Turkish nationalism () is a political ideology that promotes and glorifies the Turkish people, as either national or ethnic definition. The term "ultranationalism" is often used to describe Turkish nationalism.

History

After the fall of the Ottoman Empire, Mustafa Kemal Atatürk came to power. He introduced a language reform with the aim to "cleanse" the Turkish language of foreign (mostly Arabic and Persian) influence. He also promoted the Turkish History Thesis in Turkish political and educational circles from 1930s. Turkish researchers at the time like Hüseyin Cahit Yalçın and Rıfat Osman Bey also came up with the idea that Early Sumerians were proto-Turks. 

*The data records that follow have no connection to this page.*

Lemma serialize_document_cases (p : ParamSet) :
  wf p →
  cls p = DocumentParametersC ∨ cls p = RelationshipsParametersC →
  serialize p =
    if is_set p "content" then
      if is_set p "contentUri" then
        Raise (RosetteException (PStr "badArgument")
                 (PStr "Cannot supply both Content and ContentUri")
                 (PStr "bad arguments"))
      else Ok (filter (λ kv, is_None kv.2 = false) (params p))
    else
      if is_set p "contentUri" then
        Ok (filter (λ kv, is_None kv.2 = false) (params p))
      else
        Raise (RosetteException (PStr "badArgument")
                 (PStr "Must supply one of Content or ContentUri")
                 (PStr "bad arguments")).
Proof.
  intros Hwf Hcls.
  destruct (document_keys p Hcls) as (Hc & Hu & _).
  destruct (getitem_wf p _ Hwf Hc) as (c & _ & Gc & Sc).
  destruct (getitem_wf p _ Hwf Hu) as (u & _ & Gu & Su).
  assert (serialize p = DocumentParameters_serialize p) as ->
    by (unfold serialize; by destruct Hcls as [-> | ->]).
  assert (validate p = DocumentParameters_validate p) as Hv
    by (unfold validate; by destruct Hcls as [-> | ->]).
  unfold DocumentParameters_serialize, _DocumentParamSetBase_serialize.
  rewrite Hv. unfold DocumentParameters_validate. rewrite Gc, Gu. simpl.
  rewrite Sc, Su.
  by destruct (is_None c), (is_None u).
Qed.

(** C7. [serialize()] on a document container raises [badArgument] when
    both "content" and "contentUri" are set, and when neither is; when
    exactly one is set it returns the mapping that holds exactly the
    recognised keys whose value is not [None]. *)
Theorem document_serialize (p : ParamSet) :
  wf p →
  cls p = DocumentParametersC ∨ cls p = RelationshipsParametersC →
  (is_set p "content" = true → is_set p "contentUri" = true →
     serialize p =
       Raise (RosetteException (PStr "badArgument")
                (PStr "Cannot supply both Content and ContentUri")
                (PStr "bad arguments")))
  ∧ (is_set p "content" = false → is_set p "contentUri" = false →
       serialize p =
         Raise (RosetteException (PStr "badArgument")
                  (PStr "Must supply one of Content or ContentUri")
                  (PStr "bad arguments")))
  ∧ (is_set p "content" ≠ is_set p "contentUri" →
       ∃ v, serialize p = Ok v
            ∧ ∀ k x, v !! k = Some x
                     ↔ k ∈ repertoire (cls p) ∧ params p !! k = Some x
                       ∧ x ≠ PNone).
Proof.
  intros Hwf Hcls. rewrite (serialize_document_cases p Hwf Hcls).
  destruct (is_set p "content"), (is_set p "contentUri");
    repeat split; try done.
  all: intros _; eexists; split; [done|].
  all: intros k x; by apply serialized_lookup.
Qed.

The early Turkish nationalists were typically secular and often influenced by Ziya Gökalp (1876–1924). Gökalp aimed for the Turkification of Islam; that the Quran should be translated from Arabic into Turkish, and that the adhan should be shouted in Turkish instead of Arabic from the Minarets. During the early years of the republic, religious traditions were not important and Turkish nationalists were much more open to the westernization of the Turkish society.

Variants

Ideologies associated with Turkish nationalism include Pan-Turkism or Turanism (a form of ethnic or racial essentialism or national mysticism), Turkish-Islamic synthesis (which combines Turkish nationalism with Islamic identity), Anatolianism (which considers the Turkish nation as a separate entity which developed after the Seljuk conquest of Anatolia in the 11th century), and secular, civic nationalist Kemalism (which defines the "Turks" as the national identity of the people of Turkey).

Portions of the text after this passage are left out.